The controversy surrounding his death only deepened after an official inquiry, led by the then prime minister Tony Blair's close friend Lord Hutton - and immediately branded a "whitewash" by anti-war campaigners - claimed that the scientist had taken his own life by cutting his wrist after overdosing on painkillers.
But a group of 13 sceptical doctors - led by retired orthopaedic and trauma surgery consultant David Halpin - have now mounted a legal challenge to overturn Lord Hutton's claim that Mr Kelly committed suicide.
Pointing out that, unusually, no coroner's inquest had been held into the scientist's death, Mr Halpin explained that "Lord Hutton's inquiry did not have the same legal standards as a coroner's inquest."
"As a result, due process has been subverted, and the group of doctors that I am part of is not prepared to let that go," he stressed.
In 2003, after taking evidence from the pathologist who carried out the post-mortem examination into Dr Kelly's death, Lord Hutton claimed that "the principal cause of death was bleeding from incised wounds to the left wrist," combined with taking a large number of painkillers.
But Mr Halpin dismissed that explanation as inadequate and detailed how the group of 13 specialist doctors had compiled a medical dossier that rejects such a conclusion.
"Such a cut to the ulnar artery, which is small and difficult to access, could not have caused death.
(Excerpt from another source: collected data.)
Lemma ext_rents_placed : forall l k, (forall i r, l !! i = Some r -> rec_at base exts (InExtent (k + i)) = Some r) -> Forall (placed base exts) (ext_rents k l).
Proof.
  induction l as [|r l IH]; intros k Hl; cbn [ext_rents]; [constructor|]. apply Forall_app. split.
  - apply split_rents_placed; [|done]. rewrite <- (Hl 0%nat r eq_refl). by rewrite Nat.add_0_r.
  - apply IH. intros i r' Hi. rewrite <- (Hl (S i) r' Hi). by rewrite Nat.add_succ_r.
Qed.

Lemma all_rents_placed : Forall (placed base exts) (all_rents base exts).
Proof. apply Forall_app. split; [by apply split_rents_placed|by apply ext_rents_placed]. Qed.

(** ** Writing *)

Lemma placed_ent_ok t : placed base exts t -> ent_ok (re_ent t).
Proof.
  intros [Hr Ha ->]. pose proof (rec_at_ok base exts Hrecs _ _ Hr) as Hok. eapply ent_of_ok; [done|exact Ha|].
  unfold fsck_inst. destruct (_ && _); [by vm_compute|]. apply at_bytes_ranges. by eapply ar_attr_ok.
Qed.

Lemma placed_len t : placed base exts t -> al_entry_len (at_name_length (re_attr t)) = ent_len (re_ent t).
Proof. intros H. pose proof (ir_ok _ (placed_reads t H)) as Hx. rewrite (pl_ent _ _ _ H). unfold ent_len. cbn [ent_of e_name]. by rewrite at_name_zlen. Qed.

Lemma placed_forall_ok l : Forall (placed base exts) l -> Forall ent_ok (ents_of l).
Proof. intros H. apply list.Forall_fmap. eapply list.Forall_impl; [exact H|]. intros t Ht. by apply placed_ent_ok. Qed.

Lemma list_length_spec : forall l acc, Forall (placed base exts) l -> 0 <= acc <= MAX_ATTRLIST ->
  list_length b (map item_of l) acc = Ok (if acc + zlen (list_bytes (ents_of l)) <=? MAX_ATTRLIST then Some (acc + zlen (list_bytes (ents_of l))) else None).
Proof.
  induction l as [|t l IH]; intros acc Hl Hacc; cbn [map list_length]; unfold MAX_ATTRLIST in *.
  - change (zlen (list_bytes (ents_of []))) with 0. rewrite Z.add_0_r. by zdec.
  - apply Forall_cons_1 in Hl as [Ht Hl]. pose proof (placed_reads t Ht) as [I _ L _ _ _ _ _]. cbn [item_of record_ni it_attr]. rewrite I. cbn [mbind res_bind ar_ino mrec]. rewrite L. cbn [mbind res_bind].
    rewrite (placed_len t Ht). pose proof (ent_len_range _ (placed_ent_ok t Ht)) as He. cbn [ents_of map]. fold (ents_of l). rewrite list_bytes_cons, zlen_app, ent_bytes_zlen.
    pose proof (zlen_nonneg (list_bytes (ents_of l))). rewrite u32_small by lia. destruct (Z.ltb_spec (262144 - ent_len (re_ent t)) acc); [by zdec|].
    rewrite u32_small by lia. rewrite IH by (done || lia). by rewrite Z.add_assoc.
Qed.

Lemma write_entry_spec d rest t : placed base exts t ->
  write_entry b (d ++ replicate (Z.to_nat (ent_len (re_ent t))) 0 ++ rest) (zlen d) (item_of t) =
    Ok (d ++ ent_bytes (re_ent t) ++ rest, zlen d + ent_len (re_ent t)).
Proof.
  intros Ht. pose proof (placed_reads t Ht) as [I T L _ N V J O]. pose proof (put_entry_spec d rest (re_ent t) (placed_ent_ok t Ht)) as P.
  unfold write_entry. cbn [item_of record_ni it_attr]. rewrite I. cbn [mbind res_bind ar_ino mrec mft_no].
  destruct Ht as [Hr Ha He] eqn:Eq. clear Eq. pose proof (rec_at_ok base exts Hrecs _ _ Hr) as Hok.
  rewrite L, T, N, V, J, ar_seq_at, (name_bytes_at _ Hok _ _ _ Ha) by done. cbn [mbind res_bind].
  assert (al_entry_len (at_name_length (re_attr t)) = ent_len (re_ent t)) as -> by by apply placed_len.
  assert ((if negb (at_non_resident (re_attr t) =? 0) && negb (attr_vcn (re_attr t) =? 0) then 0 else at_instance (re_attr t)) = fsck_inst (re_attr t)) as ->.
  { unfold fsck_inst, attr_vcn. by destruct (at_non_resident (re_attr t) =? 0). }
  rewrite <- (at_name_zlen _ O). revert P. rewrite He. cbn [ent_of e_type e_name e_vcn e_mref e_inst]. rewrite <- He. intros ->. done.
Qed.

Lemma write_entries_spec : forall l d, Forall (placed base exts) l ->
  write_entries b (map item_of l) (d ++ replicate (Z.to_nat (zlen (list_bytes (ents_of l)))) 0) (zlen d) = Ok (d ++ list_bytes (ents_of l)).
Proof.
  induction l as [|t l IH]; intros d Hl; cbn [map write_entries]; [done|]. apply Forall_cons_1 in Hl as [Ht Hl].
  cbn [ents_of map]. fold (ents_of l). rewrite list_bytes_cons, zlen_app, ent_bytes_zlen. pose proof (ent_len_range _ (placed_ent_ok t Ht)).
  pose proof (zlen_nonneg (list_bytes (ents_of l))). rewrite Z2Nat.inj_add, replicate_add by lia. rewrite write_entry_spec by done. cbn [mbind res_bind].
  specialize (IH (d ++ ent_bytes (re_ent t)) Hl). rewrite zlen_app, ent_bytes_zlen, <- !app_assoc in IH. exact IH.
Qed.
Lemma reconnect_loop_quiet (env : Env) (accounts : list Account.t)
  (w : World) :
  (forall account, In account accounts -> to_reconnect account = true ->
     client_initialize env (Account.id account) = None) ->
  exists w',
    for_of accounts (reconnect_each env) w = (Ok tt, w')
    /\ whatsapp_accounts w' = whatsapp_accounts w
    /\ message_logs w' = message_logs w
    /\ webhooks w' = webhooks w
    /\ qrCodes w' = qrCodes w
    /\ (forall id, accountStatus w !! id = Some "initializing" ->
          accountStatus w' !! id = Some "initializing")
    /\ forall account, In account accounts -> to_reconnect account = true ->
         accountStatus w' !! Account.id account = Some "initializing".
Proof.
  revert w. induction accounts as [|account others IH]; intros w Hquiet.
  - exists w. simpl. unfold ret. repeat split; auto. intros ? [].
  - simpl for_of. unfold bind at 1, reconnect_each at 1.
    assert (Hothers : forall a, In a others -> to_reconnect a = true ->
              client_initialize env (Account.id a) = None)
      by (intros a Ha; apply Hquiet; now right).
    destruct (to_reconnect account) eqn:Hselected.
    + rewrite reconnectAccount_run, (Hquiet account) by (auto; now left).
      destruct (IH (reconnected w (Account.id account)
                      (launched_client (Account.id account)) "initializing"
                      (whatsapp_accounts w)
                      [ClientInitialize (Account.id account)] 0) Hothers)
        as (w' & -> & Haccounts & Hlog & Hhooks & Hcodes & Hkeep & Hall).
      exists w'. split; [reflexivity|]. simpl in *.
      repeat split; try assumption.
      * intros id Hid. apply Hkeep.
        destruct (decide (Account.id account = id)) as [->|Hne];
          [apply lookup_insert_eq | now rewrite lookup_insert_ne].
      * intros a [<-|Ha] Hsel; [|now apply Hall].
        apply Hkeep, lookup_insert_eq.
    + unfold ret at 1.
      destruct (IH w Hothers)
        as (w' & -> & Haccounts & Hlog & Hhooks & Hcodes & Hkeep & Hall).
      exists w'. split; [reflexivity|].
      repeat split; try assumption.
      intros a [<-|Ha] Hsel; [congruence | now apply Hall].
Qed.

(** X21. A start-up in which every [initialize] succeeds writes nothing
    to the store: the tables of accounts, webhooks and logs are as they
    were, so every reconnected account is [initializing] in memory while
    its persisted status is still [ready] or [qr_ready], until an event
    of the transport arrives. *)
Theorem startup_without_failure_writes_nothing
  (env : Env) (w : World) :
  supabase_error env SelectAccounts = None ->
  (forall account,
     In account (whatsapp_accounts w) -> to_reconnect account = true ->
     client_initialize env (Account.id account) = None) ->
  let w' := snd (initializeExistingAccounts env w) in
  whatsapp_accounts w' = whatsapp_accounts w
  /\ message_logs w' = message_logs w
  /\ webhooks w' = webhooks w
  /\ forall account,
       In account (whatsapp_accounts w') ->
       Account.status account = "ready"
       \/ Account.status account = "qr_ready" ->
       accountStatus w' !! Account.id account = Some "initializing".
Proof.
  intros Hselect Hquiet w'. subst w'.
  rewrite initializeExistingAccounts_run, Hselect. cbv zeta.
  destruct (reconnect_loop_quiet env (whatsapp_accounts w)
              (after w [] [Supabase SelectAccounts] 0) Hquiet)
    as (w' & Hrun & Haccounts & Hlog & Hhooks & _ & _ & Hall).
  rewrite Hrun. simpl snd. simpl in *.
  rewrite Haccounts, Hlog, Hhooks, app_nil_r.
  repeat split. intros account Hin Hstatus. apply Hall; [assumption|].
  unfold to_reconnect. rewrite orb_true_iff, !String.eqb_eq. exact Hstatus.
Qed.

Lemma startup_without_failure_writes_nothing_witness :
  let w' := snd (initializeExistingAccounts Scenario.env
                   RestartScenario.world_ready) in
  supabase_error Scenario.env SelectAccounts = None
  /\ List.map Account.status (whatsapp_accounts w') = ["ready"]
  /\ accountStatus w' !! "a-ready" = Some "initializing".
Proof.
  cbv zeta. split; [reflexivity|].
  destruct (startup_without_failure_writes_nothing Scenario.env
              RestartScenario.world_ready eq_refl (fun _ _ _ => eq_refl))
    as (Haccounts & _ & _ & Hall).
  split; [now rewrite Haccounts|].
  apply (Hall (StartupExample.account "a-ready" "ready"));
    [rewrite Haccounts; now left | now left].
Defined.

(** ** Creating and deleting an account *)

Lemma createAccount_run (env : Env) (out : Outside)
  (accountId accountName : string) (description : option string)
  (w : World) :
  let row :=
    new_account accountId accountName description (clock env (ticks w)) in
  createAccount env out accountId accountName description w
  = match insert_account_error out row with
    | Some error => (Throw error, after w [] [] 1)
    | None =>
        match client_initialize env accountId with
        | Some error =>
            (Throw error,
             reconnected w accountId (fresh_client accountId) "initializing"
               (row :: whatsapp_accounts w) [ClientInitialize accountId] 1)
        | None =>
            (Ok row,
             reconnected w accountId (launched_client accountId)
               "initializing" (row :: whatsapp_accounts w)
               [ClientInitialize accountId] 1)
        end
    end.
Proof.
  cbv zeta.
  unfold createAccount, db_accounts.createAccount, transport_initialize.
  fold (new_account accountId accountName description (clock env (ticks w))).
  run_step.
  fold (new_account accountId accountName description (clock env (ticks w))).
  destruct (insert_account_error out _) as [e|]; simpl.
  - unfold after. simpl. now rewrite !app_nil_r.
  - destruct (client_initialize env accountId) as [e|]; simpl;
      unfold reconnected, fresh_client, launched_client; simpl;
      rewrite ?alter_insert_eq; reflexivity.
Qed.

Lemma deleteAccount_run (out : Outside) (accountId : string) (w : World) :
  deleteAccount out accountId w
  = match clients w !! accountId, client_destroy out accountId with
    | Some _, Some error => (Throw error, w)
    | _, _ =>
        match delete_account_error out accountId with
        | Some error =>
            (Throw error, forgotten w accountId (whatsapp_accounts w))
        | None =>
            (Ok true,
             forgotten w accountId (without accountId (whatsapp_accounts w)))
        end
    end.
Proof.
  unfold deleteAccount, db_accounts.deleteAccount, set_qrCodes.
  run_step.
  destruct (clients w !! accountId) as [client|] eqn:Hclient; simpl.
  - destruct (client_destroy out accountId) as [e|]; simpl.
    + now destruct w.
    + destruct (delete_account_error out accountId) as [e|]; reflexivity.
  - assert (Hsame : delete accountId (clients w) = clients w)
      by now apply delete_id.
    destruct (client_destroy out accountId) as [e|];
      destruct (delete_account_error out accountId) as [e'|];
      unfold forgotten, without; simpl; rewrite Hsame; now destruct w.
Qed.

Lemma deleteAccount_destroyed (out : Outside) (accountId : string)
  (w : World) :
  clients w !! accountId = None \/ client_destroy out accountId = None ->
  deleteAccount out accountId w
  = match delete_account_error out accountId with
    | Some error =>
        (Throw error, forgotten w accountId (whatsapp_accounts w))
    | None =>
        (Ok true,
         forgotten w accountId (without accountId (whatsapp_accounts w)))
    end.
Proof.
  intros Hpast. rewrite deleteAccount_run.
  destruct Hpast as [-> | ->]; [reflexivity|].
  now destruct (clients w !! accountId).
Qed.

Lemma without_spec (id : string) (rows : list Account.t) (row : Account.t) :
  In row (without id rows) <-> In row rows /\ Account.id row <> id.
Proof.
  unfold without. rewrite List.filter_In, negb_true_iff, String.eqb_neq.
  reflexivity.
Qed.

Lemma without_fresh (id : string) (rows : list Account.t) :
  (forall row, In row rows -> Account.id row <> id) ->
  without id rows = rows.
Proof.
  induction rows as [|row rows IH]; intros Hfresh; [reflexivity|].
  unfold without in *. simpl.
  destruct (String.eqb_spec (Account.id row) id) as [Heq|_]; simpl.
  - exfalso. apply (Hfresh row); [now left | exact Heq].
  - f_equal. apply IH. intros r Hr. apply Hfresh. now right.
Qed.

Lemma without_idem (id : string) (rows : list Account.t) :
  without id (without id rows) = without id rows.
Proof.
  apply without_fresh. intros row Hrow. now apply without_spec in Hrow.
Qed.

Lemma eligible_new_account (accountId accountName : string)
  (description : option string) (created : string)
  (rows : list Account.t) :
  eligible (new_account accountId accountName description created :: rows)
  = eligible rows.
Proof. reflexivity. Qed.

(** X22. [createAccount] writes to the store before it touches the
    registry: when the store rejects the insert, the error is rethrown,
    no client is registered, no status is set, no row is added and
    [initialize] is not called. *)
Theorem createAccount_insert_rejected
  (env : Env) (out : Outside) (accountId accountName : string)
  (description : option string) (w : World) (error : string) :
  insert_account_error out
    (new_account accountId accountName description (clock env (ticks w)))
  = Some error ->
  let run := createAccount env out accountId accountName description w in
  fst run = Throw error
  /\ clients (snd run) = clients w
  /\ accountStatus (snd run) = accountStatus w
  /\ whatsapp_accounts (snd run) = whatsapp_accounts w
  /\ trace (snd run) = trace w.
Proof.
  intros Hinsert run. subst run.
  rewrite createAccount_run. cbv zeta. rewrite Hinsert. simpl.
  now rewrite app_nil_r.
Qed.

Lemma createAccount_insert_rejected_witness :
  fst (createAccount Scenario.env AccountScenario.out_no_insert
         "acc-2" "Shop" None EventScenario.world)
  = Throw "duplicate key value"
  /\ clients (snd (createAccount Scenario.env AccountScenario.out_no_insert
                     "acc-2" "Shop" None EventScenario.world)) !! "acc-2"
     = None.
Proof.
  destruct (createAccount_insert_rejected Scenario.env
              AccountScenario.out_no_insert "acc-2" "Shop" None
              EventScenario.world "duplicate key value" eq_refl)
    as (Hresult & Hclients & _).
  split; [exact Hresult|]. rewrite Hclients. reflexivity.
Defined.

(** X23. When the row was inserted and [initialize] rejects,
    [createAccount] rethrows the error and rolls nothing back: the new
    row stays in the store with status [initializing], the client stays
    in the registry without a page, and a send from the account is
    refused as not ready. *)
Theorem createAccount_launch_failed
  (env : Env) (out : Outside) (accountId accountName : string)
  (description : option string) (w : World) (error : string) :
  let row :=
    new_account accountId accountName description (clock env (ticks w)) in
  insert_account_error out row = None ->
  client_initialize env accountId = Some error ->
  let run := createAccount env out accountId accountName description w in
  fst run = Throw error
  /\ whatsapp_accounts (snd run) = row :: whatsapp_accounts w
  /\ clients (snd run) !! accountId = Some (fresh_client accountId)
  /\ accountStatus (snd run) !! accountId = Some "initializing"
  /\ send_refusal (snd run) accountId
     = Some (client_not_ready (Some "initializing")).
Proof.
  intros row Hinsert Hinit run. subst run row.
  rewrite createAccount_run. cbv zeta. rewrite Hinsert, Hinit.
  unfold send_refusal. simpl. rewrite !lookup_insert_eq. auto.
Qed.

Lemma createAccount_launch_failed_witness :
  fst (createAccount AccountScenario.env_no_browser EventScenario.out
         "acc-2" "Shop" None EventScenario.world)
  = Throw "Failed to launch the browser"
  /\ List.map Account.id
       (whatsapp_accounts
          (snd (createAccount AccountScenario.env_no_browser
                  EventScenario.out "acc-2" "Shop" None
                  EventScenario.world)))
     = ["acc-2"; "acc"].
Proof.
  destruct (createAccount_launch_failed AccountScenario.env_no_browser
              EventScenario.out "acc-2" "Shop" None EventScenario.world
              "Failed to launch the browser" eq_refl eq_refl)
    as (Hresult & Hrows & _).
  split; [exact Hresult|]. rewrite Hrows. reflexivity.
Defined.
The bleeding from Dr Kelly's wrist is unlikely to have been so voluminous and rapid that it was the cause of death," he insisted.
"There is evidence of a cover-up and I think it is highly likely that Dr Kelly was assassinated," Mr Halpin asserted unequivocally.
Dr Kelly had been seconded to the United Nations from the Ministry of Defence to work as a weapons inspector in Iraq in 2002 and 2003, during the months that Tony Blair and then US president George W Bush were plotting to invade the country.
Alarmed that the British government was deliberately exaggerating the military threat from Iraq, Mr Kelly confided to a BBC reporter that ministers "probably knew" that their notorious claim that Iraq could attack Britain with missiles within 45 minutes was a lie.
Soon after his comments were broadcast and Mr Kelly's MoD bosses demanded to know more about his contacts with journalists, the scientist was found dead in a field near his home.
"Dr Kelly was a skilled and courageous man and he deserves a proper inquest," Mr Halpin declared.
He was joined by Liberal Democrat MP Norman Baker, who demanded that the government not only investigates the weapons inspector's death but also set up an inquiry into why Britain went to war in the first place.
"All we are asking for is proper legal process because we have not had it yet."